Start of Dataset records

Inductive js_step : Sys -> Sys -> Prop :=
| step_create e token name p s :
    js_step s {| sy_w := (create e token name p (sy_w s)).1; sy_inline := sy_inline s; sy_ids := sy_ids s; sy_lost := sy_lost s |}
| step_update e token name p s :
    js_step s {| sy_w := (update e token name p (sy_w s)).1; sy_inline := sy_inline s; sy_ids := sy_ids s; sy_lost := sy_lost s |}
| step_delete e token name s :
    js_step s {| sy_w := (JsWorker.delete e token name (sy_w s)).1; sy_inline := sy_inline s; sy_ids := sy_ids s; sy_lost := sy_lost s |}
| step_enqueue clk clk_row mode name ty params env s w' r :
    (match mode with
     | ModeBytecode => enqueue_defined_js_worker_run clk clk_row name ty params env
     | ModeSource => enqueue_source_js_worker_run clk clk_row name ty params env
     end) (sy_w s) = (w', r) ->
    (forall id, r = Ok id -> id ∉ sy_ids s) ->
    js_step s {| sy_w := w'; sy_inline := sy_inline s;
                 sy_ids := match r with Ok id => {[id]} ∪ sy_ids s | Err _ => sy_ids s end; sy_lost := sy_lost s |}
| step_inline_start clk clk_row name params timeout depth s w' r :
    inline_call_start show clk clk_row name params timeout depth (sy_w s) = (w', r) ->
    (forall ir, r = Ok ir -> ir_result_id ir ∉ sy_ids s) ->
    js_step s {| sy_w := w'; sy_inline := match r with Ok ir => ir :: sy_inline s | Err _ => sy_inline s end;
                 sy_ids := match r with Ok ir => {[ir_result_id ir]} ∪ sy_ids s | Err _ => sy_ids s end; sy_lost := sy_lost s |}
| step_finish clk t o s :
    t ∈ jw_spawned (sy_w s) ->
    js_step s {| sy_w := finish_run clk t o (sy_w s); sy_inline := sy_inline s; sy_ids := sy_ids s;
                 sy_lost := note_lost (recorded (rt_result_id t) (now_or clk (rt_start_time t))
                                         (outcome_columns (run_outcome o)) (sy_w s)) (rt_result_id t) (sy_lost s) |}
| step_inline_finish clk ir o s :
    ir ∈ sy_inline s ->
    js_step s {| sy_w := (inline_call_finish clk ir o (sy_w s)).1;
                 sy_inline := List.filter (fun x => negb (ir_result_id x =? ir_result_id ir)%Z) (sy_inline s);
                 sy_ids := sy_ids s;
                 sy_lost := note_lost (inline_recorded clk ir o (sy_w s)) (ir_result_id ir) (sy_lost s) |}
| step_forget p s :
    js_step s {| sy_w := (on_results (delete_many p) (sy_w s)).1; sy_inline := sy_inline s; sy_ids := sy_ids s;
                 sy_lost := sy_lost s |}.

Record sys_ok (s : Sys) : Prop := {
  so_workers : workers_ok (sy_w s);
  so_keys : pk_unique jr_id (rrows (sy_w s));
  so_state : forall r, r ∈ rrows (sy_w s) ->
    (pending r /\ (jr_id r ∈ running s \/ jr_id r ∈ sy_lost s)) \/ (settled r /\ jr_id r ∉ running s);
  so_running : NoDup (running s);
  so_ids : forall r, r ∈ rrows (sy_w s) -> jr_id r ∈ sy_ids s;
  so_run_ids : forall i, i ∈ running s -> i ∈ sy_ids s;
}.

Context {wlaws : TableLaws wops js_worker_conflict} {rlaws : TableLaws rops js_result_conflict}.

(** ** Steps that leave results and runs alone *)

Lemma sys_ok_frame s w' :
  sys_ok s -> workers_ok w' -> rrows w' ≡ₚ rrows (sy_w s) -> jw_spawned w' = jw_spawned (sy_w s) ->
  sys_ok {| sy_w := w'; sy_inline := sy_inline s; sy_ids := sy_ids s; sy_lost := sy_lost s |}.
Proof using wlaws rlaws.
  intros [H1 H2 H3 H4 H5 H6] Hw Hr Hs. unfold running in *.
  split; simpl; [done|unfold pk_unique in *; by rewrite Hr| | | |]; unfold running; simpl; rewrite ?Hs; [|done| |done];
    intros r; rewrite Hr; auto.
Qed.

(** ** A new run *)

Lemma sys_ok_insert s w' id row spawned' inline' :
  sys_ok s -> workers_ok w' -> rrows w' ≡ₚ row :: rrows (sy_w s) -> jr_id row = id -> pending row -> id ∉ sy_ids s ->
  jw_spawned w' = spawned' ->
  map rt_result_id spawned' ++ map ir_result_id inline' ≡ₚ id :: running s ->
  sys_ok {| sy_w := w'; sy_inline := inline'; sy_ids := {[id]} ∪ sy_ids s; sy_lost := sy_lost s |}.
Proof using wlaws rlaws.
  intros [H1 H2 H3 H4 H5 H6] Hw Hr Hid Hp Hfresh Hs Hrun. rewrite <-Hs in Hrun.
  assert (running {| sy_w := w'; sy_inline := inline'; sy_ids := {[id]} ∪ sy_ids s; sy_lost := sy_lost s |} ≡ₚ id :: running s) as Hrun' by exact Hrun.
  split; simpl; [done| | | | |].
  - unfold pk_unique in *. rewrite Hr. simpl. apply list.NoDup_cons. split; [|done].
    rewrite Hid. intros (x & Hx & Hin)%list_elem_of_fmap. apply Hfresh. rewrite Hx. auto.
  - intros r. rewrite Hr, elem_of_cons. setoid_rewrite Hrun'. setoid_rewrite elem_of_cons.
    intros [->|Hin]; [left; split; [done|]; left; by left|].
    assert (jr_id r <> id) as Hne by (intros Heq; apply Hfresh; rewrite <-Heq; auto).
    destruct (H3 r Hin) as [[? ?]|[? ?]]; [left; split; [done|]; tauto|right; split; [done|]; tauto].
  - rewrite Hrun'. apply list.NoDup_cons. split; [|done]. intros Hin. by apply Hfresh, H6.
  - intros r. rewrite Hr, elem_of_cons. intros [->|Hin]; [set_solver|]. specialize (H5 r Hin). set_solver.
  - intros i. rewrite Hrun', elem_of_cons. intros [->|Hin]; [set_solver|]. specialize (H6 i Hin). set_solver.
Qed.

End of Dataset records
Start of Dataset records

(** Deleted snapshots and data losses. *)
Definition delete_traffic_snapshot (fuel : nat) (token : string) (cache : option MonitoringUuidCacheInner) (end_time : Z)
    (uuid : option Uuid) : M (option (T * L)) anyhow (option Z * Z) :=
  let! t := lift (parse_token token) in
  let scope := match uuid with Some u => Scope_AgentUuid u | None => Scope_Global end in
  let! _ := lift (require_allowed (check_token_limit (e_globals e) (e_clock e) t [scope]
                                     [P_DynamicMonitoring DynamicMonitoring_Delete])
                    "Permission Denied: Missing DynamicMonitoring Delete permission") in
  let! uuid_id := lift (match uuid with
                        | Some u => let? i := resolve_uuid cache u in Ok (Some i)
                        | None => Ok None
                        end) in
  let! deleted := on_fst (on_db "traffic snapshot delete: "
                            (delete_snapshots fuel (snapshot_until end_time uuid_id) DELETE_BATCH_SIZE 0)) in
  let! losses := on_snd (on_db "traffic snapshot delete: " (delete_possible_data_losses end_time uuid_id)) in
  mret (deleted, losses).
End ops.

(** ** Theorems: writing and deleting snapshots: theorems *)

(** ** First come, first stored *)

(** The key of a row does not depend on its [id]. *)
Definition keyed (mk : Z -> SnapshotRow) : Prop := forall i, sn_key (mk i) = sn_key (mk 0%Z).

End of Dataset records

# Task description
Could you restate word for word the lines above from the one containing "inline_call_start show clk" through the one containing "so_running : NoDup (running s);", both included, and nothing else?

# Solution to this exercise
    inline_call_start show clk clk_row name params timeout depth (sy_w s) = (w', r) ->
    (forall ir, r = Ok ir -> ir_result_id ir ∉ sy_ids s) ->
    js_step s {| sy_w := w'; sy_inline := match r with Ok ir => ir :: sy_inline s | Err _ => sy_inline s end;
                 sy_ids := match r with Ok ir => {[ir_result_id ir]} ∪ sy_ids s | Err _ => sy_ids s end; sy_lost := sy_lost s |}
| step_finish clk t o s :
    t ∈ jw_spawned (sy_w s) ->
    js_step s {| sy_w := finish_run clk t o (sy_w s); sy_inline := sy_inline s; sy_ids := sy_ids s;
                 sy_lost := note_lost (recorded (rt_result_id t) (now_or clk (rt_start_time t))
                                         (outcome_columns (run_outcome o)) (sy_w s)) (rt_result_id t) (sy_lost s) |}
| step_inline_finish clk ir o s :
    ir ∈ sy_inline s ->
    js_step s {| sy_w := (inline_call_finish clk ir o (sy_w s)).1;
                 sy_inline := List.filter (fun x => negb (ir_result_id x =? ir_result_id ir)%Z) (sy_inline s);
                 sy_ids := sy_ids s;
                 sy_lost := note_lost (inline_recorded clk ir o (sy_w s)) (ir_result_id ir) (sy_lost s) |}
| step_forget p s :
    js_step s {| sy_w := (on_results (delete_many p) (sy_w s)).1; sy_inline := sy_inline s; sy_ids := sy_ids s;
                 sy_lost := sy_lost s |}.

Record sys_ok (s : Sys) : Prop := {
  so_workers : workers_ok (sy_w s);
  so_keys : pk_unique jr_id (rrows (sy_w s));
  so_state : forall r, r ∈ rrows (sy_w s) ->
    (pending r /\ (jr_id r ∈ running s \/ jr_id r ∈ sy_lost s)) \/ (settled r /\ jr_id r ∉ running s);
  so_running : NoDup (running s);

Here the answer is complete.